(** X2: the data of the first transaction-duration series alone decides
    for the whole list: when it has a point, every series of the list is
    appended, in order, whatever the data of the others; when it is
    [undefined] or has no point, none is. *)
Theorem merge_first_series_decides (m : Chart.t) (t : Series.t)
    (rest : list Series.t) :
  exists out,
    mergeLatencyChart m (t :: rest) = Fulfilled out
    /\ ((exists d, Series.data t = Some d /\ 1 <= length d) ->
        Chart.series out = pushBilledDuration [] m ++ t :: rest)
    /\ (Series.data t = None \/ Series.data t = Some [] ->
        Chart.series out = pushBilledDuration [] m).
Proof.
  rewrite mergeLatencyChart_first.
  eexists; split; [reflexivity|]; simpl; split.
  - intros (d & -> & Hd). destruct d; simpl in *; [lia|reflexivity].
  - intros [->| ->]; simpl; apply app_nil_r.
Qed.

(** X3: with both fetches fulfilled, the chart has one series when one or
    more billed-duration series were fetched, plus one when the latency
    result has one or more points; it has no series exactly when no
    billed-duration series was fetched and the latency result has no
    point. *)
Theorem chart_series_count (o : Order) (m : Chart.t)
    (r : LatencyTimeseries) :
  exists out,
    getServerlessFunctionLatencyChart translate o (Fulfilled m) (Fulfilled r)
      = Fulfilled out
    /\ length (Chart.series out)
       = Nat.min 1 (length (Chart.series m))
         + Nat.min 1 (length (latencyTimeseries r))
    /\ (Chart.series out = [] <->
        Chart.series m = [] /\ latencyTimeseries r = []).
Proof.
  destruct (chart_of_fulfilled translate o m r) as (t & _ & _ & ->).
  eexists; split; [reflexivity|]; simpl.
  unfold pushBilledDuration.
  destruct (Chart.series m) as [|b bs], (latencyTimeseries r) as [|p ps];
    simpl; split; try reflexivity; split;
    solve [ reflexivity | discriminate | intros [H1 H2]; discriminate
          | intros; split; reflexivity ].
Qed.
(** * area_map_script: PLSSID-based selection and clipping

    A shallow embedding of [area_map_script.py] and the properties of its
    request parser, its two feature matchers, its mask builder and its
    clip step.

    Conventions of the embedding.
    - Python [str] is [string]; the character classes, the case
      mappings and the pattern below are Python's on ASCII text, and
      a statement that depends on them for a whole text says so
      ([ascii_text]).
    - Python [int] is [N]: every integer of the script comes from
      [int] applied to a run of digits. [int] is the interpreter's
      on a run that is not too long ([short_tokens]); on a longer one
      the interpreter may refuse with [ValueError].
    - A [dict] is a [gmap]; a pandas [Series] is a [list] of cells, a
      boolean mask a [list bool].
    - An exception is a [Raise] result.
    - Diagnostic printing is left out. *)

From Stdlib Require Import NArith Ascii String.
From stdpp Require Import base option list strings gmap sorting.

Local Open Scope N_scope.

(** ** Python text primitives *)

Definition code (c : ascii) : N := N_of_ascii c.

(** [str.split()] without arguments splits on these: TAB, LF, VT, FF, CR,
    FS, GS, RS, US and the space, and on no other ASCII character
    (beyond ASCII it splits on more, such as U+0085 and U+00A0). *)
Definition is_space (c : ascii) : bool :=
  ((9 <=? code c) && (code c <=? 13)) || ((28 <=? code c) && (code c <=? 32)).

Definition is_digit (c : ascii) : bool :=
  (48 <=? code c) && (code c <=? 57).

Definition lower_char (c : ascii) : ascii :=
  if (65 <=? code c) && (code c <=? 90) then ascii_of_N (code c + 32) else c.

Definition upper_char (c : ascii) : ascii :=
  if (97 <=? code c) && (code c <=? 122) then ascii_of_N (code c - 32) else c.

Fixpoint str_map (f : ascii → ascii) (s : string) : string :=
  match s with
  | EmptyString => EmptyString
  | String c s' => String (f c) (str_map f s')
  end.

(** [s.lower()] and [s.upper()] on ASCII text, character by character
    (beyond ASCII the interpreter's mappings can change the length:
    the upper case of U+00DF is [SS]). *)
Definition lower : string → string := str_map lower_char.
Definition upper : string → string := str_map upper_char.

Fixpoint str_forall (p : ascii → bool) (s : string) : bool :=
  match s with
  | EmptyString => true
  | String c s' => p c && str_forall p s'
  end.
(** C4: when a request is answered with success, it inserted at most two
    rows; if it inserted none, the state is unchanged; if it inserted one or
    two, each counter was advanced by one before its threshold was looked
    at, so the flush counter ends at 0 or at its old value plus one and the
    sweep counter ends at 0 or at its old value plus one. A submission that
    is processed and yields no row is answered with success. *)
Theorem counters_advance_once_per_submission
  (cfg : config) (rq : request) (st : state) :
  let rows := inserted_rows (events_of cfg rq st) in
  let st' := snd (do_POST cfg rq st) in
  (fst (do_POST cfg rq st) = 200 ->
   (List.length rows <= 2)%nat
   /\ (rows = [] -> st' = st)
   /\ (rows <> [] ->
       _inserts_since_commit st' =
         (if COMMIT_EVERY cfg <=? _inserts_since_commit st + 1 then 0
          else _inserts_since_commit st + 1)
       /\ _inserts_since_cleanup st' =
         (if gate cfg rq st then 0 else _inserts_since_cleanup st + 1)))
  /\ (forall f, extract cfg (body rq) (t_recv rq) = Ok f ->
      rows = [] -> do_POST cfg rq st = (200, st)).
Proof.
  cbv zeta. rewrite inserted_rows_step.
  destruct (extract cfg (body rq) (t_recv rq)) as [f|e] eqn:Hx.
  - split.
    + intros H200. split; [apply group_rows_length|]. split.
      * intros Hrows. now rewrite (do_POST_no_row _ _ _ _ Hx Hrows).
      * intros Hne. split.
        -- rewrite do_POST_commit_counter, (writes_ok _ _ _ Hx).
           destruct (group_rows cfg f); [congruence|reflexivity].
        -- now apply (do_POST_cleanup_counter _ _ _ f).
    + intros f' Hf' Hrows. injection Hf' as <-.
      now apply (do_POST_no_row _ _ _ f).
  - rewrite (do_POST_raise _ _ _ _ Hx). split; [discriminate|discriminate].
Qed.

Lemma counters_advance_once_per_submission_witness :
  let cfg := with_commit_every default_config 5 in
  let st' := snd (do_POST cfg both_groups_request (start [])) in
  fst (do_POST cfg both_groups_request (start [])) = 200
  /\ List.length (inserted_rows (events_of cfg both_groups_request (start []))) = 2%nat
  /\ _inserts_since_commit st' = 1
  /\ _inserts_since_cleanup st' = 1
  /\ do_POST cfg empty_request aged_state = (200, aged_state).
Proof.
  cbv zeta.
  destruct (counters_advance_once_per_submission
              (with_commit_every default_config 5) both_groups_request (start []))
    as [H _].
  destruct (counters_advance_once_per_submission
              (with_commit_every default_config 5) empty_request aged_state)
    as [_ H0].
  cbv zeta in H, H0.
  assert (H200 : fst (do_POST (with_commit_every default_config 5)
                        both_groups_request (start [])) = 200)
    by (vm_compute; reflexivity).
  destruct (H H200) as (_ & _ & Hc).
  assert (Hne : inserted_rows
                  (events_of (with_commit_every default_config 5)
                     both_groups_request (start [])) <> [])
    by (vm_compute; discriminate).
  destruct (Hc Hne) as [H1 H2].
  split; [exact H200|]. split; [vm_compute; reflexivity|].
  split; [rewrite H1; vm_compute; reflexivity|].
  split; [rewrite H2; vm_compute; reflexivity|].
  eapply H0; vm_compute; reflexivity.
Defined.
····················
Working from the material above, restate word for word the lines between the line with "- An exception is a [Raise] result." and the line with "(** ** Python text primitives *)", both included, and only those.

    - An exception is a [Raise] result.
    - Diagnostic printing is left out. *)

From Stdlib Require Import NArith Ascii String.
From stdpp Require Import base option list strings gmap sorting.

Local Open Scope N_scope.

(** ** Python text primitives *)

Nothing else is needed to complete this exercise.